Transat’s CEO spoke to a full house at the luncheon on Thursday, May 4, 2023, discussing a new business model in the wake of the historic crisis that disrupted the travel industry for two years.

"When we look at the global losses that have been accumulated in the travel industry in 2020, we are talking about USD $138 billion. By 2022, the industry saw USD $10 billion in losses. These figures reflect the intensity of the shock, but also the strength of the recovery," said Ms. Guérard at the conference.

The conference was also an opportunity to present Transat's new flight plan.

The upheavals of the crisis

"When I started during the pandemic, the company was a shadow of its former self. All our planes were grounded and 85% of our employees had to be laid off," Guérard said.

Citing current figures, Guérard points out Transat is now in recovery mode:

  • 4,600 employees back at work
  • a 2023 flight schedule equivalent to 90% of the pre-pandemic levels
  • a rallying financial position

According to Guérard's estimates, Transat should be in growth mode by 2025.

A new model for Transat

The years of crisis were also an opportunity for Transat to review its business model.

"Three years ago, Transat defined itself as a tour operator, a company specializing in travel arrangements. Since then, we have refocused our activities around the airline sector."

Guérard highlighted a few new measures taken to bring Transat in line with its new positioning:

  • Refocusing Transat's operations to Eastern Canada, mainly to Ontario and Montreal
  • Reduction in the number of aircraft models in the fleet from 4 to 2
  • Development of new airline partnerships, notably with WestJet and Porter
  • Digitizing processes for greater efficiency

According to Guérard, the plan is complemented by a focus on specific destinations. "Transat's ambition is not to offer every destination in the world, but to be the best on each of the routes Transat offers."

Transat's main market remains Europe, highlighting it is the only airline to operate direct flights to destinations such as Malaga, Porto, Zagreb, Gatwick and Glasgow.

Future challenges for the airline industry

"According to the International Air Transport Association, airlines are expected to deploy 90% of 2019 capacity in 2023 and by 2024 air traffic is expected to return to 2019 levels," said Guérard.

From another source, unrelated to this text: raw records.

(** * XTERNAL download manager: the segmented / resumable download engine

    A shallow embedding of [XTERNAL/main.py]:
    - [validate_url] (URL and policy validator),
    - [simple_download_advanced] (single-stream fallback with resume and
      rate limiting),
    - [threaded_download_advanced] (segment planner, segment workers and
      reassembly),
    - the validation gate and the routing of [professional_download],
    - the conversions of [load_config] and [save_config], the thread-count
      prompt of [configure_download_behavior] and
      [configure_system_resources], the blocked-extension prompt of
      [configure_security], the size label of [get_file_info_advanced] and
      the batch mode of [main].

    Python integers are [Z]; [//] is [Z.div] (both floor, and the source
    divides by a possibly-zero value, which is made explicit as a raised
    [ZeroDivisionError]).  Files are byte lists in a finite map keyed by path.
    Effects (file system, clock, network requests) are threaded through a
    small state-and-exception monad that also records a trace of the
    observable operations.

    Conventions of the model:
    - strings are byte strings and [lower] is the ASCII lower-casing;
    - [time.time()] is a rational number of seconds; waiting for a chunk
      and sleeping advance the clock;
    - the server is a function from requests to responses, a response being
      a refusal or a list of chunks with their arrival delays, possibly
      ending in an exception;
    - the thread pool runs the workers one after the other in a completion
      order given as an argument (workers write to pairwise distinct sinks,
      so the files they leave do not depend on how their steps interleave);
    - the file system refuses only what a missing file explains
      ([getsize], an open for reading, [os.remove]): an open for writing
      and a write always succeed, so the statements about a call that
      returns say nothing of the [OSError] that the source lets through
      when the disk or the directory fails;
    - console output (banners, the loading animation, the progress bar that
      the main thread redraws while it polls the pool), the progress
      counters that only feed it, statistics and history are not
      modelled. *)

From Stdlib Require Import ZArith QArith Lia Lqa List Ascii String.
From Stdlib.Strings Require Import Byte.
From stdpp Require Import base tactics option list gmap strings pretty.

Local Open Scope string_scope.
Local Open Scope list_scope.
Local Open Scope Z_scope.

(* ===================================================================== *)
(** ** Python primitives used by the source *)
(* ===================================================================== *)

Module Py.

(** Exceptions that the modelled code can raise (all of them subclasses of
    [Exception]). *)
Inductive exn : Type :=
| ZeroDivisionError
| ValueError (msg : string)
| RequestException (msg : string)
| OSError (msg : string).

Inductive result (A : Type) : Type :=
| Ok (a : A)
| Raise (e : exn).
Global Arguments Ok {A} a.
Global Arguments Raise {A} e.

(** [range(n)] for an integer [n]; empty when [n <= 0]. *)
Definition range (n : Z) : list Z := map Z.of_nat (seq 0 (Z.to_nat n)).

(** [a // b] on integers. *)
Definition floordiv (a b : Z) : result Z :=
  if b =? 0 then Raise ZeroDivisionError else Ok (a / b).

(** [s.startswith(p)]. *)
Definition startswith (s p : string) : bool := String.prefix p s.

(** [s.endswith(suf)]. *)
Definition endswith (s suf : string) : bool :=
  (String.length suf <=? String.length s)%nat &&
  String.eqb
    (substring (String.length s - String.length suf) (String.length suf) s)
    suf.

(** [c.lower()] on one character, for the ASCII range (characters outside
    ['A'..'Z'] are left as they are). *)
Definition lower_ascii (c : ascii) : ascii :=
  let n := nat_of_ascii c in
  if ((65 <=? n) && (n <=? 90))%nat then ascii_of_nat (n + 32) else c.

(** [s.lower()]. *)
Fixpoint lower (s : string) : string :=
  match s with
  | EmptyString => EmptyString
  | String c r => String (lower_ascii c) (lower r)
  end.

(** [x in l] for a list of strings. *)
Definition str_in (x : string) (l : list string) : bool :=
  existsb (String.eqb x) l.

End Py.
Import Py.

(* ===================================================================== *)
(** ** Configuration ([CONFIG]) *)
(* ===================================================================== *)

(** The keys of the process-wide [CONFIG] dictionary read by the modelled
    functions. *)
Record config : Type := Config {
  max_threads : Z;
  user_agent : string;
  proxy_enabled : bool;
  proxy_type : string;
  proxy_auth : bool;
  proxy_username : string;
  proxy_password : string;
  proxy_host : string;
  proxy_port : string;
  blocked_extensions : list string;
  allowed_protocols : list string;
  resume_downloads : bool;
  download_rate_limit_kbps : Z
}.

(** [DEFAULT_CONFIG]. *)
Definition DEFAULT_CONFIG : config := {|
  max_threads := 16;
  user_agent := "Xternal-DownloadManager/1.0.0f2";
  proxy_enabled := false;
  proxy_type := "http";
  proxy_auth := false;
  proxy_username := "";
  proxy_password := "";
  proxy_host := "";
  proxy_port := "8080";
  blocked_extensions := [".exe"; ".scr"; ".bat"; ".cmd"];
  allowed_protocols := ["http"; "https"; "ftp"; "ftps"; "sftp"];
  resume_downloads := true;
  download_rate_limit_kbps := 0
|}.

(* ===================================================================== *)
(** ** Segment planner (first lines of [threaded_download_advanced]) *)
(* ===================================================================== *)

(** A planned task [(start, end, thread_id)]. *)
Definition task : Type := (Z * Z * Z)%type.

Definition task_start (t : task) : Z := t.1.1.
Definition task_end (t : task) : Z := t.1.2.
Definition task_id (t : task) : Z := t.2.

(** Number of bytes of the inclusive range of a task. *)
Definition task_len (t : task) : Z := task_end t - task_start t + 1.

(** [num_threads = min(CONFIG['max_threads'], 16)]. *)
Definition num_threads_of (cfg : config) : Z := Z.min (max_threads cfg) 16.
Lemma free_queue_refines_fifo_witness :
  ∃ q0 q, Queue.init ex_blocks ex_store = Ok q0 ∧
    map_acc queue_exec ex_queue_ops q0 = Ok ([[Blk 0]; []; []; [Blk 1; Blk 3]], q) ∧
    Queue.get_all_free_blocks q = Ok [Blk 2; Blk 0].
Proof.
  destruct (free_queue_refines_fifo ex_blocks ex_store ex_queue_ops) as (q0&Hq0&Hrun).
  - apply (bool_decide_unpack _). by vm_compute.
  - apply (bool_decide_unpack _). by vm_compute.
  - apply (bool_decide_unpack _). by vm_compute.
  - intros p Hp.
    unfold ex_blocks in Hp. rewrite !elem_of_cons in Hp.
    destruct Hp as [->|[->|[->|[->|[]%not_elem_of_nil]]]]; by eexists.
  - assert (map_Forall (λ _ b, next_free_block b = None ∧ prev_free_block b = None) ex_store) as Hf
      by (apply (bool_decide_unpack _); by vm_compute).
    intros p. unfold nx, pv. destruct (ex_store !! p) as [b|] eqn:E; [|done].
    exact (Hf p b E).
  - apply (bool_decide_unpack _). by vm_compute.
  - change (map_acc fifo_exec ex_queue_ops ex_blocks)
      with (Ok ([[Blk 0]; []; []; [Blk 1; Blk 3]], [Blk 2; Blk 0])) in Hrun.
    destruct Hrun as (q&Hrun&Hwalk&_). exists q0, q. auto.
Defined.
(** C25. What is cached can be looked up: after [cache_full_blocks] of new full
    blocks, the lookup of the hash of each of them in its group returns a block
    that carries exactly that hash, no reference count changes, and no block but
    the new ones changes its hash. *)
Theorem cached_blocks_found use_int r blks nc nf bs gid P fl :
  pool_inv P fl → 0 ≤ gid < 2 ^ 32 → 0 ≤ nc ≤ nf → nf ≤ len blks → nf ≤ len (block_hashes r) →
  enable_kv_cache_events P = false → NoDup (py_slice blks nc nf) →
  Forall (λ p, valid P p ∧ p ≠ Blk 0 ∧ hash_at P p = None) (py_slice blks nc nf) →
  ∃ P', Pool.cache_full_blocks use_int r blks nc nf bs gid P = Ok P' ∧ pool_inv P' fl ∧
    (∀ i h, nc ≤ Z.of_nat i < nf → block_hashes r !! i = Some h →
       ∃ p, Pool.get_cached_block h [gid] P' = Ok (Some [p]) ∧ hit P' h gid p) ∧
    (∀ q, rc P' q = rc P q) ∧ (∀ q, q ∉ py_slice blks nc nf → hash_at P' q = hash_at P q).
Proof.
  intros HP Hgid Hnc Hblks Hhs Hev Hnd Hnew.
  destruct (cache_full_blocks_spec use_int r blks nc nf bs gid P fl HP Hgid Hnc Hblks Hhs Hnd Hnew)
    as (P'&Hrun&HP'&Hcfg&Hrc&Hcached&Hoff&_); [by rewrite Hev|].
  exists P'. split_and!; [done|done| |done|done]. intros i h Hi Hh.
  destruct (get_cached_block_spec P' fl h [gid] HP') as (o&Ho&Hspec); [by apply Forall_singleton|].
  assert (∃ p, hit P' h gid p) as [p Hp].
  { destruct (lookup_lt_is_Some_2 (py_slice blks nc nf) (i - Z.to_nat nc)) as [p Hp].
    { rewrite py_slice_nonneg by lia. rewrite length_take, length_drop. unfold len in *. lia. }
    destruct (Hcached _ _ Hp) as (h'&key&Hh'&Hkey&Hat).
    replace (Z.to_nat (nc + Z.of_nat (i - Z.to_nat nc))) with i in Hh' by lia.
    rewrite Forall_lookup in Hnew. destruct (Hnew _ _ Hp) as (Hv&Hnn&_).
    exists p, key. simplify_eq. split_and!; [done|by apply (same_cfg_valid P)|done|done]. }
  destruct o as [l|].
  - apply Forall2_cons_inv_l in Hspec as (p'&l'&Hp'&->%Forall2_nil_inv_l&->).
    exists p'. by rewrite Ho.
  - destruct Hspec as (g&->%list_elem_of_singleton&Hno). by destruct (Hno p).
Qed.

(** With KV events on, caching the new full blocks of a request with a LoRA
    adapter always raises: the event reads an attribute [id] that the adapter's
    request object does not have. *)
Theorem lora_events_raise use_int r l blks nc nf bs gid P :
  enable_kv_cache_events P = true → lora_request r = Some l → nc ≠ nf →
  is_ok (Pool.cache_full_blocks use_int r blks nc nf bs gid P) = false.
Proof. intros ???. by eapply cache_full_blocks_lora. Qed.

(** [reset_prefix_cache] succeeds exactly when every block but the null block is
    free; then no block can be found any more, and otherwise nothing changes. *)
Theorem reset_prefix_cache_correct P fl :
  pool_inv P fl →
  ∃ b P', Pool.reset_prefix_cache P = (b, P') ∧
    (b = true ↔ Pool.get_num_free_blocks P = num_gpu_blocks P - 1) ∧ pool_inv P' fl ∧
    (b = false → P' = P) ∧
    (b = true → ∀ h g, 0 ≤ g < 2 ^ 32 → Pool.get_cached_block h [g] P' = Ok None).
Proof.
  intros HP. destruct (reset_prefix_cache_spec P fl HP) as (b&P'&Hrun&Hb&HP'&Hcfg&_&Hif).
  exists b, P'. split_and!; [done| |done| |].
  - rewrite Hb, <-(all_free_length P fl HP). unfold Pool.get_num_free_blocks.
    by rewrite (qr_num _ _ (pi_queue _ _ _ HP)).
  - by intros ->.
  - intros -> h g Hg. destruct Hif as [Hnone _].
    destruct (get_cached_block_spec P' fl h [g] HP') as ([l|]&Ho&Hspec); [by apply Forall_singleton| |done].
    apply Forall2_cons_inv_l in Hspec as (p&?&(key&_&Hv&_&Hat)&_).
    rewrite Hnone in Hat; [discriminate|]. by apply (same_cfg_valid P P' p Hcfg).
Qed.

(** ** A pool of four blocks *)

Definition no_pool : BlockPool := mkPool 0 false [] (mkQueue ∅ 0) ∅ (Blk 0) false [].
Definition get_pool (r : result BlockPool) : BlockPool :=
  match r with Ok P => P | Err _ => no_pool end.
Definition ex_pool : BlockPool := get_pool (Pool.init 4 true false).
Definition ex_pool_1 : BlockPool :=
  match Pool.get_new_blocks false 2 ex_pool with Ok (_, P) => P | Err _ => no_pool end.
Definition ex_pool_request (lora : option LoRARequest) : Request :=
  mkRequest "r" 0 0 None None None lora 0 RUNNING false [] None None 8 None 0 [] [] 0 [] 0 None []
    (-1) 0 [[9]; [10]].
(** One table of a manager changes, together with the pool: the generic step. *)
Lemma mgr_sys_step M P fl ext rid M' P' fl' ext' :
  mgr_sys M P fl ext → pool_inv P' fl' → same_cfg P P' →
  mgr_frame rid M M' →
  table_inv P' (cached_of M' rid) (blocks_of M' rid) →
  (is_cross M = false → num_cached_block M' !! rid = None → blocks_of M' rid = []) →
  (∀ p, valid P p → p ≠ Blk 0 →
     rc P' p = rc P p + occ p (blocks_of M' rid) - occ p (blocks_of M rid) + ext' p - ext p) →
  (∀ p, 0 ≤ ext' p) →
  keeps (λ q, q ∉ blocks_of M rid) P P' →
  (enable_caching P = false → ∀ p, valid P p → hash_at P' p = None) →
  mgr_sys M' P' fl' ext' ∧ keeps (λ q, 0 < ext q) P P'.
Proof.
  intros [HP HM Hrc Hext Hnh] HP' Hcfg Hfr Htbl Hnew Hrc' Hext' Hk Hnh'.
  assert (∀ r, r ≠ rid → blocks_of M' r = blocks_of M r ∧ cached_of M' r = cached_of M r ∧
    num_cached_block M' !! r = num_cached_block M !! r) as Hoff.
  { intros r Hr. unfold cached_of. destruct (mgr_frame_other rid M M' r Hfr Hr) as [-> ->]. done. }
  destruct Hfr as (Hspec&Hbs&Hgid&Hnull&Htab&_).
  split; [split; [done| | |done|]|].
  - split; [by rewrite Hbs; apply HM|by rewrite Hgid; apply HM|by rewrite Hnull; apply HM| |].
    + intros r. destruct (decide (r = rid)) as [->|Hr]; [done|].
      destruct (Hoff r Hr) as (->&->&_). eapply table_inv_frame; [apply HM|done|].
      intros q Hv Hne Hin [Hh Hr1]. apply Hk; try done. intros Hq. apply occ_elem in Hin, Hq.
      pose proof (uses_two q M rid r ltac:(done)). specialize (Hrc q Hv Hne). specialize (Hext q). lia.
    + intros r Hcr. assert (is_cross M = false) by (unfold is_cross in *; by rewrite <-Hspec).
      destruct (decide (r = rid)) as [->|Hr]; [auto|].
      destruct (Hoff r Hr) as (->&_&->). by apply HM.
  - intros p Hv Hne. apply (same_cfg_valid P P') in Hv; [|done].
    rewrite Hrc', (Hrc p) by done. rewrite (uses_split p M' rid), (uses_split p M rid), Htab. lia.
  - destruct Hcfg as (HN&->&_). intros Hc p Hv. apply Hnh'; [done|]. unfold valid in *. by rewrite <-HN.
  - intros q Hv Hne Hq Hh. apply Hk; try done. intros Hin. apply occ_elem in Hin.
    pose proof (uses_entry q M rid). specialize (Hrc q Hv Hne). lia.
Qed.

(** Blocks that nothing references are the free ones. *)
Lemma entry_rc_pos M P fl ext rid p :
  mgr_sys M P fl ext → p ∈ blocks_of M rid → p ≠ Blk 0 → valid P p ∧ 0 < rc P p.
Proof.
  intros [HP HM Hrc Hext _] Hin Hne.
  pose proof (ti_valid _ _ _ (mi_table _ _ HM rid)) as Hv. rewrite Forall_forall in Hv.
  split; [by apply Hv|]. rewrite Hrc by auto. apply occ_elem in Hin.
  pose proof (uses_entry p M rid). specialize (Hext p). lia.
Qed.

Lemma fl_rc P fl p : pool_inv P fl → p ∈ fl → valid P p ∧ p ≠ Blk 0 ∧ rc P p = 0.
Proof. intros HP Hp. apply (pi_free _ _ _ HP). by left. Qed.

(** Growing a table by fresh blocks. *)
Lemma table_inv_grow P P' fl n nc bl :
  pool_inv P fl → table_inv P nc bl → (∀ p, p ∈ bl → p ≠ Blk 0 → 0 < rc P p) →
  same_cfg P P' →
  let l := take n fl in
  (∀ q, rc P' q = rc P q + occ q l) → (∀ q, q ∉ l → hash_at P' q = hash_at P q) →
  (∀ q, q ∈ l → hash_at P' q = None) →
  table_inv P' nc (bl ++ l).
Proof.
  intros HP Ht Hpos Hcfg l Hrc Hh Hl.
  assert (∀ q, q ∈ l → valid P q ∧ q ≠ Blk 0 ∧ rc P q = 0) as Hfl.
  { intros q Hq. eapply fl_rc; [done|]. by eapply subseteq_take. }
  assert (NoDup l) as Hndl by (eapply sublist_NoDup; [by eapply fl_nodup|apply sublist_take]).
  assert (∀ q, q ∈ bl → q ≠ Blk 0 → q ∉ l) as Hdisj.
  { intros q Hq Hne Hql. specialize (Hpos q Hq Hne). apply Hfl in Hql as (_&_&?). lia. }
  assert (table_inv P' nc bl) as Ht'.
  { eapply table_inv_frame; [done..|]. intros q Hv Hne Hin [??]. specialize (Hdisj q Hin Hne).
    rewrite Hh, Hrc, occ_not_elem by done. split; [done|lia]. }
  destruct Ht' as [(z&b&->&Hb0&Hndb&Hz) Hv Htail Hc]. split; try done.
  - exists z, (b ++ l). rewrite <-app_assoc. split_and!; try done.
    + rewrite not_elem_of_app. split; [done|]. intros ?%Hfl. naive_solver.
    + apply NoDup_app. split_and!; try done. intros q Hq. apply Hdisj; [set_solver|]. by intros ->.
  - apply Forall_app. split; [done|]. rewrite Forall_forall. intros q Hq.
    apply (same_cfg_valid P); [done|]. by apply Hfl.
  - intros j p Hj Hp Hne. apply lookup_app_Some in Hp as [Hp|[_ Hp]]; [by apply (Htail j)|].
    apply list_elem_of_lookup_2 in Hp. split; [by apply Hl|].
    rewrite Hrc, (occ_NoDup p) by done. rewrite decide_True by done. apply Hfl in Hp. lia.
Qed.

(** [allocate_new_blocks] extends the request's table to the size needed, with
    blocks from the front of the free list, if there are enough. *)
Lemma allocate_spec use_int M P fl ext rid num_tokens :
  mgr_sys M P fl ext →
  let required := cdiv (Mgr.with_spec_tokens M num_tokens) (m_block_size M) in
  let n := Z.to_nat (required - len (blocks_of M rid)) in
  (n ≤ length fl)%nat → (is_cross M = false → is_Some (num_cached_block M !! rid)) →
  ∃ M' P', let l := take n fl in
    Mgr.allocate_new_blocks use_int rid num_tokens M P = Ok (l, M', P') ∧
    mgr_sys M' P' (drop n fl) ext ∧ keeps (λ q, 0 < ext q) P P' ∧ same_cfg P P' ∧
    mgr_frame rid M M' ∧ blocks_of M' rid = blocks_of M rid ++ l ∧
    num_cached_block M' = num_cached_block M ∧ (∀ q, q ∉ l → hash_at P' q = hash_at P q).
Proof.
  intros HS required n Hn Hnc. unfold Mgr.allocate_new_blocks. rewrite table_entry_spec. cbn [fst snd].
  set (M1 := set_table (<[rid:=blocks_of M rid]> (req_to_blocks M)) M).
  assert (∀ bl, mgr_frame rid M (set_table (<[rid:=bl]> (req_to_blocks M1)) M1)) as Hfr.
  { intros bl. unfold mgr_frame. cbn. by rewrite !delete_insert_eq. }
  change (m_block_size M1) with (m_block_size M). fold required.
  pose proof (ms_pool _ _ _ _ HS) as HP. pose proof (ms_mgr _ _ _ _ HS) as HM.
  destruct (Z.leb_spec (required - len (blocks_of M rid)) 0) as [Hle|Hgt].
  - assert (n = 0%nat) as -> by lia. exists M1, P. cbn [take drop].
    assert (mgr_frame rid M M1) as Hfr1 by (unfold mgr_frame; cbn; by rewrite delete_insert_eq).
    assert (blocks_of M1 rid = blocks_of M rid) as Hb by (unfold blocks_of at 1; cbn; by rewrite lookup_insert_eq).
    destruct (mgr_sys_step M P fl ext rid M1 P fl ext HS HP) as [HS' Hk]; try done.
    + rewrite Hb. apply HM.
    + rewrite Hb. apply HM.
    + intros p _ _. rewrite Hb. lia.
    + apply HS.
    + by intros q.
    + apply HS.
    + eexists; split; [done|]. by rewrite app_nil_r.
  - destruct (get_new_blocks_spec use_int P fl (required - len (blocks_of M rid)) HP)
      as (P'&->&HP'&Hcfg&Hrc&Hh&Hl); [unfold len in *; lia|]. fold n in HP', Hrc, Hh, Hl |- *. rewrite Ok_bind. cbn [fst snd].
    set (l := take n fl) in *. set (M2 := set_table _ M1).
    assert (blocks_of M2 rid = blocks_of M rid ++ l) as Hb by (unfold blocks_of at 1; cbn; by rewrite lookup_insert_eq).
    assert (∀ q, q ∈ l → valid P q ∧ q ≠ Blk 0 ∧ rc P q = 0) as Hfl.
    { intros q Hq. eapply fl_rc; [done|]. by eapply subseteq_take. }
    assert (∀ q, q ∈ l → hash_at P' q = None) as Hl0.
    { intros q Hq. rewrite Hl by done. destruct (enable_caching P) eqn:Hc; [done|].
      apply (ms_nohash _ _ _ _ HS Hc). by apply Hfl. }
    exists M2, P'. destruct (mgr_sys_step M P fl ext rid M2 P' (drop n fl) ext HS HP' Hcfg) as [HS' Hk]; try done.
    + apply Hfr.
    + rewrite Hb. apply (table_inv_grow P P' fl n); try done; [apply HM|].
      intros p Hp Hne. by eapply entry_rc_pos.
    + intros Hcr Hnone. destruct (Hnc Hcr) as [x Hx]. cbn in Hnone. congruence.
    + intros p _ _. rewrite Hb, occ_app, Hrc. lia.
    + apply HS.
    + intros q Hv Hne _ [Hq0 Hq1]. assert (q ∉ l) as Hql by (intros ?%Hfl; naive_solver lia).
      rewrite Hh, Hrc, occ_not_elem by done. split; [done|lia].
    + intros Hc p Hv. destruct (decide (p ∈ l)); [by apply Hl0|]. rewrite Hh by done.
      by apply (ms_nohash _ _ _ _ HS).
    + split_and!; try done. apply Hfr.
Qed.

(** The non-null blocks of a table are distinct. *)
Lemma table_nodup P nc bl : table_inv P nc bl → NoDup (filter (.≠ Blk 0) bl).
Proof.
  intros [(z&b&->&Hb0&Hnd&_) _ _ _]. rewrite filter_app.
  assert (filter (.≠ Blk 0) (replicate z (Blk 0)) = []) as ->.
  { induction z; [done|]. simpl. by rewrite filter_cons_False by naive_solver. }
  rewrite filter_id; [done|]. by intros x Hx ->.
Qed.

(** [free] returns all the blocks of a request, the last block first. *)
Lemma free_spec M P fl ext rid :
  mgr_sys M P fl ext →
  ∃ M' P', Mgr.free rid M P = Ok (M', P') ∧
    mgr_sys M' P' (fl ++ filter (λ p, p ≠ Blk 0 ∧ rc P p = 1) (reverse (blocks_of M rid))) ext ∧
    keeps (λ q, 0 < ext q) P P' ∧ same_cfg P P' ∧ mgr_frame rid M M' ∧
    blocks_of M' rid = [] ∧ num_cached_block M' !! rid = None ∧
    (∀ q, hash_at P' q = hash_at P q).
Proof.
  intros HS. pose proof (ms_pool _ _ _ _ HS) as HP. pose proof (ms_mgr _ _ _ _ HS) as HM.
  pose proof (mi_table _ _ HM rid) as Ht. unfold Mgr.free.
  change (default [] (req_to_blocks M !! rid)) with (blocks_of M rid).
  destruct (free_blocks_spec P fl (reverse (blocks_of M rid)) HP) as (P'&->&HP'&Hcfg&Hrc&Hh).
  - apply Forall_reverse, Ht.
  - rewrite filter_reverse. rewrite reverse_Permutation. by eapply table_nodup.
  - intros p Hp Hne. rewrite elem_of_reverse in Hp. by eapply entry_rc_pos.
  - rewrite Ok_bind. set (M' := set_cached _ _). exists M', P'.
    assert (mgr_frame rid M M') as Hfr by (unfold mgr_frame; cbn; by rewrite !delete_delete_eq).
    assert (blocks_of M' rid = []) as Hb by (unfold blocks_of; cbn; by rewrite lookup_delete_eq).
    assert (num_cached_block M' !! rid = None) as Hn by (cbn; by rewrite lookup_delete_eq).
    destruct (mgr_sys_step M P fl ext rid M' P' _ ext HS HP' Hcfg Hfr) as [HS' Hk]; try done.
    + rewrite Hb. apply table_inv_nil. unfold cached_of. by rewrite Hn.
    + intros p _ _. rewrite Hb, Hrc, occ_reverse. simpl. lia.
    + apply HS.
    + intros q Hv Hne Hq [??]. rewrite Hh, Hrc, occ_reverse, occ_not_elem by done. split; [done|lia].
    + intros Hc p Hv. rewrite Hh. by apply (ms_nohash _ _ _ _ HS).
Qed.

(** ** Skipped blocks *)

Lemma py_index_middle {A} (l1 : list A) x l2 i :
  i = Z.of_nat (length l1) → py_index (l1 ++ x :: l2) i = Ok x.
Proof. intros ->. apply py_index_nonneg; [lia|]. rewrite Nat2Z.id. by apply list_lookup_middle. Qed.

Lemma py_set_middle {A} (l1 : list A) x y l2 i :
  i = Z.of_nat (length l1) → py_set (l1 ++ x :: l2) i y = Ok (l1 ++ y :: l2).
Proof.
  intros ->. unfold py_set. rewrite (proj2 (Z.ltb_ge _ 0)) by lia.
  rewrite (proj2 (andb_true_iff _ _)).
  2: { unfold len. rewrite length_app. simpl. split; [apply Z.leb_le|apply Z.ltb_lt]; lia. }
  rewrite Nat2Z.id. f_equal. rewrite insert_app_r_alt, Nat.sub_diag by lia. done.
Qed.

(** The loop replaces a run of blocks by null, right to left, and stops at the
    null blocks before it. *)
Lemma remove_loop_spec null z b1 post removed :
  null ∉ b1 →
  Mgr.remove_loop null (py_range_down (Z.of_nat (z + length b1) - 1) (-1))
    (replicate z null ++ b1 ++ post) removed
  = Ok (replicate (z + length b1) null ++ post, removed ++ reverse b1).
Proof.
  induction b1 as [|x b1 IH] using rev_ind in post, removed |- *; intros Hn.
  - simpl. rewrite Nat.add_0_r, app_nil_r. destruct z as [|z]; [done|].
    rewrite py_range_down_S. cbn [Mgr.remove_loop].
    rewrite replicate_S_end, <-app_assoc. simpl. rewrite py_index_middle, Ok_bind.
    2: { by rewrite length_replicate. } by rewrite decide_True.
  - rewrite not_elem_of_app, not_elem_of_cons in Hn. destruct Hn as (Hn&Hx&_).
    rewrite length_app. simpl. replace (z + (length b1 + 1))%nat with (S (z + length b1)) by lia.
    rewrite py_range_down_S. cbn [Mgr.remove_loop].
    replace (replicate z null ++ (b1 ++ [x]) ++ post) with ((replicate z null ++ b1) ++ x :: post)
      by (by rewrite <-!app_assoc).
    assert (Z.of_nat (z + length b1) = Z.of_nat (length (replicate z null ++ b1))) as Hlen
      by (by rewrite length_app, length_replicate).
    rewrite (py_index_middle _ _ _ _ Hlen), Ok_bind, decide_False by congruence.
    rewrite (py_set_middle _ _ _ _ _ Hlen), Ok_bind, <-app_assoc, IH by done.
    rewrite reverse_snoc, <-app_assoc. simpl. f_equal. f_equal.
    rewrite (app_cons_snoc (replicate _ null) null post), <-replicate_S_end. done.
Qed.

(** With a bound [k] inside the table, the first [k] blocks become null. *)
Lemma remove_skipped_table null z b k :
  null ∉ b → (k ≤ z + length b)%nat →
  Mgr.remove_loop null (py_range_down (Z.of_nat k - 1) (-1)) (replicate z null ++ b) []
  = Ok (replicate (z `max` k) null ++ drop (k - z) b, reverse (take (k - z) b)).
Proof.
  intros Hn Hk. destruct (decide (k ≤ z)%nat) as [Hle|Hgt].
  - replace (k - z)%nat with 0%nat by lia. replace (z `max` k)%nat with z by lia.
    pose proof (remove_loop_spec null k [] (replicate (z - k) null ++ b) []) as Hr.
    simpl in Hr. rewrite Nat.add_0_r, app_assoc, <-replicate_add in Hr.
    replace (k + (z - k))%nat with z in Hr by lia. rewrite Hr by set_solver. done.
  - pose proof (remove_loop_spec null z (take (k - z) b) (drop (k - z) b) []) as Hr.
    rewrite take_drop, length_take in Hr.
    replace (z + (k - z) `min` length b)%nat with k in Hr by lia.
    replace (z `max` k)%nat with k by lia. apply Hr. intros Hin. apply Hn.
    by eapply subseteq_take.
Qed.

Lemma occ_replicate_ne (p q : ptr) n : p ≠ q → occ p (replicate n q) = 0.
Proof. intros Hne. apply occ_not_elem. intros [? _]%elem_of_replicate. done. Qed.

Even still, several challenges lie ahead for airlines.

First, the type of travel consumers choose is changing while business travel is facing a slower recovery, she noted.

"Companies are reducing the frequency of these trips and at the same time, consumers are increasing the length of their stay, in order to extend their vacation while traveling on business or vice versa," she explains.

According to Guérard, these changes represent an important challenge, mainly for airlines whose profits are based on the corporate customer segment.

Another challenge is the arrival of low-cost airlines in the domestic and transborder markets.

However, Ms. Guérard remains optimistic: "Transat is not very active in the corporate travel segment and very little in the low-cost market. Our target is the long-haul leisure and international markets."

Market conditions also remain difficult, she says, citing several factors including inflation, geopolitical tensions, the exchange rate, delays in the aviation supply chain and the fact that many airports have not regained their pre-crisis fluidity.

When will the air transport sector be decarbonized?

A major issue is also reconciling the human need to travel with major concerns for climate change.

"The airline industry currently contributes 2.5% to 3% of global CO2 emissions," says Ms. Guérard. "Decarbonization is crucial at Transat. We plan to reduce our carbon emissions by 24% by 2030."

The focus is on sustainable fuel, SAF (Sustainable aviation fuel), as Guérard explained: "Transat is an original partner in the SAF consortium that aims to develop sustainable fuel in Canada, specifically SAF electro, the most promising technology."

"Our goal requires a 10% SAF contribution in our aircraft and we don't have it right now. The technology exists, it's in Montreal. But to get to the point where we can produce on an industrial scale, we need major investments and therefore a commitment from governments at all levels."

"For us, it is essential that the need for travel is matched with a reliable decarbonization approach," she concluded.